Supplied material —
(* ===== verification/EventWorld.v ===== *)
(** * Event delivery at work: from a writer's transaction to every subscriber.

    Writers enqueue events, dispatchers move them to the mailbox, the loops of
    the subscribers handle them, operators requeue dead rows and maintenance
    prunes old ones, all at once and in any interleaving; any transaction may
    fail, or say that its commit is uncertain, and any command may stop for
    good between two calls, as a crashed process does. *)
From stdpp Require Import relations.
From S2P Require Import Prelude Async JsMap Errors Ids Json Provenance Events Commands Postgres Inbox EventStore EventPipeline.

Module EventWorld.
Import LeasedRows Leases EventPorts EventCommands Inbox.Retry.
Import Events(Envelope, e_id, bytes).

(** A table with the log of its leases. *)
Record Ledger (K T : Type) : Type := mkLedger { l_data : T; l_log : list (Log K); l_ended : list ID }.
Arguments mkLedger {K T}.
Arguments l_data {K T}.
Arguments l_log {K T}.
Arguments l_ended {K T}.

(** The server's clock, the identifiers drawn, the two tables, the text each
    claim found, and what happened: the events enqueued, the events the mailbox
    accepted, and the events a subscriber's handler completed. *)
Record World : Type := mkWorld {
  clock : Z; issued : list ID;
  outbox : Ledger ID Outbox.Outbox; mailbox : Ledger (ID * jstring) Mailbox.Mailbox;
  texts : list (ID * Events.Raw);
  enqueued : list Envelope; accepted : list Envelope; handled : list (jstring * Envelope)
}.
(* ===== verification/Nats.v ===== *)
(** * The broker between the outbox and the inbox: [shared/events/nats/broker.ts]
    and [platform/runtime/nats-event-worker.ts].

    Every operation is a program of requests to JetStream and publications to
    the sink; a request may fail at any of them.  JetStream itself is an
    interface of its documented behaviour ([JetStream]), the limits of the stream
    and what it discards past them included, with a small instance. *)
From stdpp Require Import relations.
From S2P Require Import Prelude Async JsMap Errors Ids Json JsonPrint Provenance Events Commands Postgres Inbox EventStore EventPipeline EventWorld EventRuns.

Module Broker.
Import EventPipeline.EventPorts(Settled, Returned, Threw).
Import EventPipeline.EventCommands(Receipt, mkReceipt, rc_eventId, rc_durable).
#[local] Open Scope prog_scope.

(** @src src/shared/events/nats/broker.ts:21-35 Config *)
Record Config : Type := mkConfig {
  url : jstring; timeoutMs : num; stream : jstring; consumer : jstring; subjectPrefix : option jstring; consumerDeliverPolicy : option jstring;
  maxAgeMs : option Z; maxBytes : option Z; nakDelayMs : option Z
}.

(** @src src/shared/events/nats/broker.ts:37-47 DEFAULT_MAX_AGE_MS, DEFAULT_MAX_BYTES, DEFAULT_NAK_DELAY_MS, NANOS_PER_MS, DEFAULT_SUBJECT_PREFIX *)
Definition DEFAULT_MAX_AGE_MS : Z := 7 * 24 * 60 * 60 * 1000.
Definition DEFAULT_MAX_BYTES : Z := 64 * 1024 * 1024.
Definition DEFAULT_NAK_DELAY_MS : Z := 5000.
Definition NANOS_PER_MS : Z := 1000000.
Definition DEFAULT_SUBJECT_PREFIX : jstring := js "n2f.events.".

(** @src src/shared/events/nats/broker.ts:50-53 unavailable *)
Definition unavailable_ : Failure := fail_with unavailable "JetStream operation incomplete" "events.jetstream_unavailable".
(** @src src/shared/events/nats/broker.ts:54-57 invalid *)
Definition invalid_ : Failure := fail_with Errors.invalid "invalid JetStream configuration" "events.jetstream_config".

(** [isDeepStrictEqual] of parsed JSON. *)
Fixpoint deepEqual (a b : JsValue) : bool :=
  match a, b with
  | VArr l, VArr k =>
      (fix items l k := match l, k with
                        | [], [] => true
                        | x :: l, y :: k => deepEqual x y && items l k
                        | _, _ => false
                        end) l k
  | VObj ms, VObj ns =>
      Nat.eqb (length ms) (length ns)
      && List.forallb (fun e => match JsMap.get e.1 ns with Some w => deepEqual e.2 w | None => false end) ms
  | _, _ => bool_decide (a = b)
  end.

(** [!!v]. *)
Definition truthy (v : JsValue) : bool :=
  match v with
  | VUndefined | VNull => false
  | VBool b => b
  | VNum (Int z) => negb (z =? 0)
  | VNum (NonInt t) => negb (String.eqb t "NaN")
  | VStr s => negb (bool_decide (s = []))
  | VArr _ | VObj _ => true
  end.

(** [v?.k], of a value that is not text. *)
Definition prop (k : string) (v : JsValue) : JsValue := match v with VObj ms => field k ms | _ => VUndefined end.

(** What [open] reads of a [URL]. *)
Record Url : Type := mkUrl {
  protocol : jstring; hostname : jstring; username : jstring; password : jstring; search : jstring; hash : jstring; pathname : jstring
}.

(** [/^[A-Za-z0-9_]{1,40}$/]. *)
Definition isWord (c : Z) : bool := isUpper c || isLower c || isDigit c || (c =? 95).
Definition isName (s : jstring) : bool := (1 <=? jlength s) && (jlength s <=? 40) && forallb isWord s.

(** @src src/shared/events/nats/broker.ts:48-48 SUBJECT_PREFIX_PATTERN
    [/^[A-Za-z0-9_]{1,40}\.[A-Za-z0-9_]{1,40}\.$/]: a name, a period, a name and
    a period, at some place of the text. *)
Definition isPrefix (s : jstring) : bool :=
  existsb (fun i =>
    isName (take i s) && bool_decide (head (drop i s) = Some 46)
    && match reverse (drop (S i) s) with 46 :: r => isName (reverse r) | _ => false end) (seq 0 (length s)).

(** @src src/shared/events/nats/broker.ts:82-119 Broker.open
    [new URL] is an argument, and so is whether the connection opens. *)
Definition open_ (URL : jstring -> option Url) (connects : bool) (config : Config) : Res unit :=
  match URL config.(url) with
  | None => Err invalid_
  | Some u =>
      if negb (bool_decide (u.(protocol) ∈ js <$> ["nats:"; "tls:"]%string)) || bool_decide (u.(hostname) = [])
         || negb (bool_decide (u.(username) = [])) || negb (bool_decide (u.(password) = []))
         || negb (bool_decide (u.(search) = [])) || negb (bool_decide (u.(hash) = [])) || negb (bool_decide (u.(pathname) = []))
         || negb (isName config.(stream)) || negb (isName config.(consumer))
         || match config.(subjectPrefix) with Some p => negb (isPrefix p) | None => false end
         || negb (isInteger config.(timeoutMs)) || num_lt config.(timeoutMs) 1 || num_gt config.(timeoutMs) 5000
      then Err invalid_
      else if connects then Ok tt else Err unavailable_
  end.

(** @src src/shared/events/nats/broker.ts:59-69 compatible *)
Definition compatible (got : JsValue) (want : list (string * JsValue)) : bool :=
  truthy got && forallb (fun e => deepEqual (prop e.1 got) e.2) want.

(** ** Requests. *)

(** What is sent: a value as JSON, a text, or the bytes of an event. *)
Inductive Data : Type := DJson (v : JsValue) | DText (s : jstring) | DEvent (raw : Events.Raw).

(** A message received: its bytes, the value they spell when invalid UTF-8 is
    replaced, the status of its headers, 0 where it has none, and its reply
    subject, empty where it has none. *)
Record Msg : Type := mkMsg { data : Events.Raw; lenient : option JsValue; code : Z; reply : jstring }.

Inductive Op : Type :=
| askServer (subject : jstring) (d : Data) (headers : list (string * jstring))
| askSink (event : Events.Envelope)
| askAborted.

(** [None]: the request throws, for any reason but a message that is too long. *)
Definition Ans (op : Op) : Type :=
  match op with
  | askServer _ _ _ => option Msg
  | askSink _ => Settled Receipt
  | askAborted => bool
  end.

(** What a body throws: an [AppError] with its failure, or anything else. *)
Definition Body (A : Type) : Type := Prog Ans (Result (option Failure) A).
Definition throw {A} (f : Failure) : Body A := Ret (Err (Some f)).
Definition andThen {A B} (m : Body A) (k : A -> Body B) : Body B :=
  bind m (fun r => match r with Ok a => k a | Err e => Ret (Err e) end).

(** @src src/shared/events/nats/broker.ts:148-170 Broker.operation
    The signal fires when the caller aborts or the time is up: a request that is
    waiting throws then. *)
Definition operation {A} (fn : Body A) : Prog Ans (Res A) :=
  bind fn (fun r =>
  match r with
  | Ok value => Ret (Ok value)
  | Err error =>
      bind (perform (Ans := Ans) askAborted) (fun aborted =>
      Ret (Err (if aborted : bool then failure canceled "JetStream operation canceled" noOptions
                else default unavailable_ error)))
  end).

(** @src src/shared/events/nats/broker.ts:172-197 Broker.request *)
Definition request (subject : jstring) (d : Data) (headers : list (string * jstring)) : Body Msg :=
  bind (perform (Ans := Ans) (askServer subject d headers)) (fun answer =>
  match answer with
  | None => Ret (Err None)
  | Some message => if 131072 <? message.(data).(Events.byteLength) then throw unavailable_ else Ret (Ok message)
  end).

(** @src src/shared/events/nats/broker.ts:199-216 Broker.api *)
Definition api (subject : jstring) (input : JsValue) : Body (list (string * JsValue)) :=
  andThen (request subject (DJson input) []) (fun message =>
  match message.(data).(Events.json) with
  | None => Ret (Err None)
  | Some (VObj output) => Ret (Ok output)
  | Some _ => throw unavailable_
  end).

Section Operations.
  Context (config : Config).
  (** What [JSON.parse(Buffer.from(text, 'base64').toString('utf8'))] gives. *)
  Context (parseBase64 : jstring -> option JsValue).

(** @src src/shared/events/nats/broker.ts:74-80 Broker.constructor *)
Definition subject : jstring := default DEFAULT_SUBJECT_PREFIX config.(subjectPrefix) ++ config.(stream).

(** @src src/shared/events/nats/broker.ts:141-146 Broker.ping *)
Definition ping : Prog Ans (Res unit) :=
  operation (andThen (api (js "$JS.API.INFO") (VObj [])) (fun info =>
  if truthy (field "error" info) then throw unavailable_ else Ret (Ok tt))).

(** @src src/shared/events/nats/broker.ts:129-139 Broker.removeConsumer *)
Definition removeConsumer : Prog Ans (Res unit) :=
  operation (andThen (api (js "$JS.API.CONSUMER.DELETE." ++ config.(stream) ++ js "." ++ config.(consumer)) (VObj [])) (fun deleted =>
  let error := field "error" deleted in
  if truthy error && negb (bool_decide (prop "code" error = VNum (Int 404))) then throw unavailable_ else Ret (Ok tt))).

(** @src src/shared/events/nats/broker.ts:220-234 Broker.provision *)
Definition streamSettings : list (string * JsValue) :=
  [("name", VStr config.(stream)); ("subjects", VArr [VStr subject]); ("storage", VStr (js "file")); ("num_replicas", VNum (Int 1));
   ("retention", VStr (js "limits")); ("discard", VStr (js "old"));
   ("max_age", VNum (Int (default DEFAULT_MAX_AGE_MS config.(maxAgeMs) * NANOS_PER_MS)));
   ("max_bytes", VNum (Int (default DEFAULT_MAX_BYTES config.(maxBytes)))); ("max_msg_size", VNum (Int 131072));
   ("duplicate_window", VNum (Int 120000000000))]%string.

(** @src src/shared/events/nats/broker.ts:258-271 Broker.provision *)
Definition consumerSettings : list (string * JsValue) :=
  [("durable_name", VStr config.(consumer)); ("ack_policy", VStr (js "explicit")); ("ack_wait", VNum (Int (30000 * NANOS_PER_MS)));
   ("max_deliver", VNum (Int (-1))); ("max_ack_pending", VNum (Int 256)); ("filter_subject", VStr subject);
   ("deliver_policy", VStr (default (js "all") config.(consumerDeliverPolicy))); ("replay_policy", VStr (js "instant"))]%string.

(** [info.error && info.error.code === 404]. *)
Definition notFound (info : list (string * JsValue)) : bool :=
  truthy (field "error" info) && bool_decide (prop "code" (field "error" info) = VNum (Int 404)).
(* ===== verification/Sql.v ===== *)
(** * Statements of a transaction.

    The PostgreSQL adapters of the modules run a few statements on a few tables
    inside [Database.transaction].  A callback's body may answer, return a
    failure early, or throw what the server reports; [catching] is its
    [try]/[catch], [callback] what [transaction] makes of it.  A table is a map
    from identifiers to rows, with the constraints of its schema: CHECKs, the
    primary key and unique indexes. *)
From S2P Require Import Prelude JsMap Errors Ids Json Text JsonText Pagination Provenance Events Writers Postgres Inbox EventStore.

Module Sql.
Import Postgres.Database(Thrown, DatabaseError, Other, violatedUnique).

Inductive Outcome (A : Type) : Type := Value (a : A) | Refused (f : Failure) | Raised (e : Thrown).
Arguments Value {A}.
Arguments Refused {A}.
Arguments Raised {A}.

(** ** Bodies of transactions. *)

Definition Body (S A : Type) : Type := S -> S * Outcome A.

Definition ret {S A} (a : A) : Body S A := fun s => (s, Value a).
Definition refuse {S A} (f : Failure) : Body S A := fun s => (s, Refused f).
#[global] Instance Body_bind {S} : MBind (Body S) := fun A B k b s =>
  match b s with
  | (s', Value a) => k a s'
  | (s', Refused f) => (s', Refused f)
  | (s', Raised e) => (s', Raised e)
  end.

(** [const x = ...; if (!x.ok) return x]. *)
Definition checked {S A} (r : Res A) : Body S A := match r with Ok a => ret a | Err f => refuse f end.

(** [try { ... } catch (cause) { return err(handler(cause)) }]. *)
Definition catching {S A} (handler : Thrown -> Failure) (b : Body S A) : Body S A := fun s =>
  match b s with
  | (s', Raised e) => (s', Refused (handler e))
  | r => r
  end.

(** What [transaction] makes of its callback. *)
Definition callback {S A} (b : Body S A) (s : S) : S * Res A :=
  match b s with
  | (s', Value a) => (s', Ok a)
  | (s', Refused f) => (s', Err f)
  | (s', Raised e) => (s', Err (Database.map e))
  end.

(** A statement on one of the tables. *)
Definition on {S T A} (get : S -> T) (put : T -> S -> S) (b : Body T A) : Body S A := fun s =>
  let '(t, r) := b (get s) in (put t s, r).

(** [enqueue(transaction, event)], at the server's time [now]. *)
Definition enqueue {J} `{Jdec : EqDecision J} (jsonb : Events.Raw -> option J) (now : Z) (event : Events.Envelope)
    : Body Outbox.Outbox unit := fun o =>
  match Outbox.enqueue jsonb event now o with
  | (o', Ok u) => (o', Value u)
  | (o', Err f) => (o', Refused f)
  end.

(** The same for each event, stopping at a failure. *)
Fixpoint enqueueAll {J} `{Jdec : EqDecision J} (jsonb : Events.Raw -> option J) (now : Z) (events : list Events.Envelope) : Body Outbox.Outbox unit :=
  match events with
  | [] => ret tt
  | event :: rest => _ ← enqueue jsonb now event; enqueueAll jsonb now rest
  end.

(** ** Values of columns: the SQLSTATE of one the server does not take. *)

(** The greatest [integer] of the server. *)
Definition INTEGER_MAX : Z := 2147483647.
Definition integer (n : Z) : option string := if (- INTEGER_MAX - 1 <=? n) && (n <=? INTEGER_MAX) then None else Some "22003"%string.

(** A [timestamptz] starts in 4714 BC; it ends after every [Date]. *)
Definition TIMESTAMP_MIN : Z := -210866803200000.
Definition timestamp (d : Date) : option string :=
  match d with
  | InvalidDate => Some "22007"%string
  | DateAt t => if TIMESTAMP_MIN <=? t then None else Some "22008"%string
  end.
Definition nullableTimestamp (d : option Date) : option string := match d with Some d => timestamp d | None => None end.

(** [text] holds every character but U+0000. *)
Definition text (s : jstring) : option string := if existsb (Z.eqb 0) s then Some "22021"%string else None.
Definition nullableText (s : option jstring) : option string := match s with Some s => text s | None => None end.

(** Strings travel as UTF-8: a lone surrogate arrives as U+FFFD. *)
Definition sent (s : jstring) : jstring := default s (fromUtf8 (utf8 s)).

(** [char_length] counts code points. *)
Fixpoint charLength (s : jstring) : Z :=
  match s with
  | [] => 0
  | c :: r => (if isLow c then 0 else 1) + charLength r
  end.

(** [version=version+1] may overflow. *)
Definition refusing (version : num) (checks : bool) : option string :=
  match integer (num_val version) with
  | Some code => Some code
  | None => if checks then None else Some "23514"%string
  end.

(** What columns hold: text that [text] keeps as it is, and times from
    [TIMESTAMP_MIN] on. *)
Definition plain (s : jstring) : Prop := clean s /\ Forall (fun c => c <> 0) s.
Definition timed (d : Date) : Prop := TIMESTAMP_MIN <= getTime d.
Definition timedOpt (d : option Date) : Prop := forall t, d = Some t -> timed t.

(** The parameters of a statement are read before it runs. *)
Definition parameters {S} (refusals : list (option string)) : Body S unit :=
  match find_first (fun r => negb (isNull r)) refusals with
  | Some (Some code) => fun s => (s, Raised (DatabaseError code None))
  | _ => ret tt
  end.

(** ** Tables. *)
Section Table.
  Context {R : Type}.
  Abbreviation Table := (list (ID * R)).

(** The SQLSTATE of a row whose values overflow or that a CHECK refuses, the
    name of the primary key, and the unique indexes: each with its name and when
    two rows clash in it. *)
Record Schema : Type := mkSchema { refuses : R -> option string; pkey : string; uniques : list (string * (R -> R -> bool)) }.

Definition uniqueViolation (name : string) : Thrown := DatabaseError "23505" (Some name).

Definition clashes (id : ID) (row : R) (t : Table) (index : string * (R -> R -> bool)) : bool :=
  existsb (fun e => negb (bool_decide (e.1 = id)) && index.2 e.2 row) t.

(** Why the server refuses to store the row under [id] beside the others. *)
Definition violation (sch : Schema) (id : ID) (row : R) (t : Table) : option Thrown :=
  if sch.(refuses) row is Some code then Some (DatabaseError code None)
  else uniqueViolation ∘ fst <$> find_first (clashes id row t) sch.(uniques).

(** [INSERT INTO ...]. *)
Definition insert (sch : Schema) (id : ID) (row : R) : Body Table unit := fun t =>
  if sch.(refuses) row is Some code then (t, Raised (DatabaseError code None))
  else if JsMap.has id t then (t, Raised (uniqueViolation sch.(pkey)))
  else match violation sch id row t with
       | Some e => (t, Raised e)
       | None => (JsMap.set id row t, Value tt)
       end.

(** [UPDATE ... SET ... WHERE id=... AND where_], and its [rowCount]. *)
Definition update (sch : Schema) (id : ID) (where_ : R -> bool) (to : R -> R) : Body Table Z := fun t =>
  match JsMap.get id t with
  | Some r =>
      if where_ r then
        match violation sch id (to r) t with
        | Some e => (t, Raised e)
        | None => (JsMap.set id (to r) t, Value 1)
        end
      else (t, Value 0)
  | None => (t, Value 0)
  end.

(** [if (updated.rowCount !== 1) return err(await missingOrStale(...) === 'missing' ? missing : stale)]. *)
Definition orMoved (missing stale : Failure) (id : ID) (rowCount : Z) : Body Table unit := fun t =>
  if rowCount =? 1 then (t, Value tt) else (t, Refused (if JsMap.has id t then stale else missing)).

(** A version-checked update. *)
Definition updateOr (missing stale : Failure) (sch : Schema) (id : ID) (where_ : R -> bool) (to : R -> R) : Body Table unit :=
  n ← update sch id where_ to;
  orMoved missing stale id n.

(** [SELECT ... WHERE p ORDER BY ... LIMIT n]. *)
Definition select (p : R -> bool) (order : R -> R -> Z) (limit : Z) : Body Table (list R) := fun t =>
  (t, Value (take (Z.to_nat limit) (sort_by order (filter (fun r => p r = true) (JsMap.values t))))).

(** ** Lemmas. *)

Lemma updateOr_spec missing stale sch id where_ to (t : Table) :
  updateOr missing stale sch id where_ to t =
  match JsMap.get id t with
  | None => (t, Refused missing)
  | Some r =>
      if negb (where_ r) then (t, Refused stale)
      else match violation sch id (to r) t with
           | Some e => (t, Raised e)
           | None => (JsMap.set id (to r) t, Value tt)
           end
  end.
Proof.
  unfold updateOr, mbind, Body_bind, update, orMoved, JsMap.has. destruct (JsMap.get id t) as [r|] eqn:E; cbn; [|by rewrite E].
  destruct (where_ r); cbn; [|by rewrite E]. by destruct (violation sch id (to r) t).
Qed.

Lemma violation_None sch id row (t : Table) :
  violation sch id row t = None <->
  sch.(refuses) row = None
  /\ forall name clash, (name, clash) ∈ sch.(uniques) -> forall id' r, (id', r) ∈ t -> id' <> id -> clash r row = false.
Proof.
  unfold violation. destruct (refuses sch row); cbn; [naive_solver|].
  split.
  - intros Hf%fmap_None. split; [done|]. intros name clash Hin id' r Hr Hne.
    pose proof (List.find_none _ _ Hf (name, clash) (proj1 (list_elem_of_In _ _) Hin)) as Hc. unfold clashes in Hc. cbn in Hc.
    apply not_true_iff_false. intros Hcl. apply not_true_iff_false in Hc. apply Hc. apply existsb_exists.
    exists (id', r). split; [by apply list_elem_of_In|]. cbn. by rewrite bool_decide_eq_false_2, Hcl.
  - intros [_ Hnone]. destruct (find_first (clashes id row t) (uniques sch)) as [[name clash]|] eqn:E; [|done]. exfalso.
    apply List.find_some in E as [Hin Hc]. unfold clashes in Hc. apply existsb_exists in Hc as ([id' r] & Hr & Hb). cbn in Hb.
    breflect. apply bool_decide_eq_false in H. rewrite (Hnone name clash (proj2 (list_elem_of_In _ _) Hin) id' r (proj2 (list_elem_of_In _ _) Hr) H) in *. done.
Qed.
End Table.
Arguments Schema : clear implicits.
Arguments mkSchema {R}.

What the task requires —
Reproducing the whole listing above is not the task. Copy exactly only the lines from the one with "VNull => false" to the one with "(u.(password) = []))", both kept.

Written answer —
  | VUndefined | VNull => false
  | VBool b => b
  | VNum (Int z) => negb (z =? 0)
  | VNum (NonInt t) => negb (String.eqb t "NaN")
  | VStr s => negb (bool_decide (s = []))
  | VArr _ | VObj _ => true
  end.

(** [v?.k], of a value that is not text. *)
Definition prop (k : string) (v : JsValue) : JsValue := match v with VObj ms => field k ms | _ => VUndefined end.

(** What [open] reads of a [URL]. *)
Record Url : Type := mkUrl {
  protocol : jstring; hostname : jstring; username : jstring; password : jstring; search : jstring; hash : jstring; pathname : jstring
}.

(** [/^[A-Za-z0-9_]{1,40}$/]. *)
Definition isWord (c : Z) : bool := isUpper c || isLower c || isDigit c || (c =? 95).
Definition isName (s : jstring) : bool := (1 <=? jlength s) && (jlength s <=? 40) && forallb isWord s.

(** @src src/shared/events/nats/broker.ts:48-48 SUBJECT_PREFIX_PATTERN
    [/^[A-Za-z0-9_]{1,40}\.[A-Za-z0-9_]{1,40}\.$/]: a name, a period, a name and
    a period, at some place of the text. *)
Definition isPrefix (s : jstring) : bool :=
  existsb (fun i =>
    isName (take i s) && bool_decide (head (drop i s) = Some 46)
    && match reverse (drop (S i) s) with 46 :: r => isName (reverse r) | _ => false end) (seq 0 (length s)).

(** @src src/shared/events/nats/broker.ts:82-119 Broker.open
    [new URL] is an argument, and so is whether the connection opens. *)
Definition open_ (URL : jstring -> option Url) (connects : bool) (config : Config) : Res unit :=
  match URL config.(url) with
  | None => Err invalid_
  | Some u =>
      if negb (bool_decide (u.(protocol) ∈ js <$> ["nats:"; "tls:"]%string)) || bool_decide (u.(hostname) = [])
         || negb (bool_decide (u.(username) = [])) || negb (bool_decide (u.(password) = []))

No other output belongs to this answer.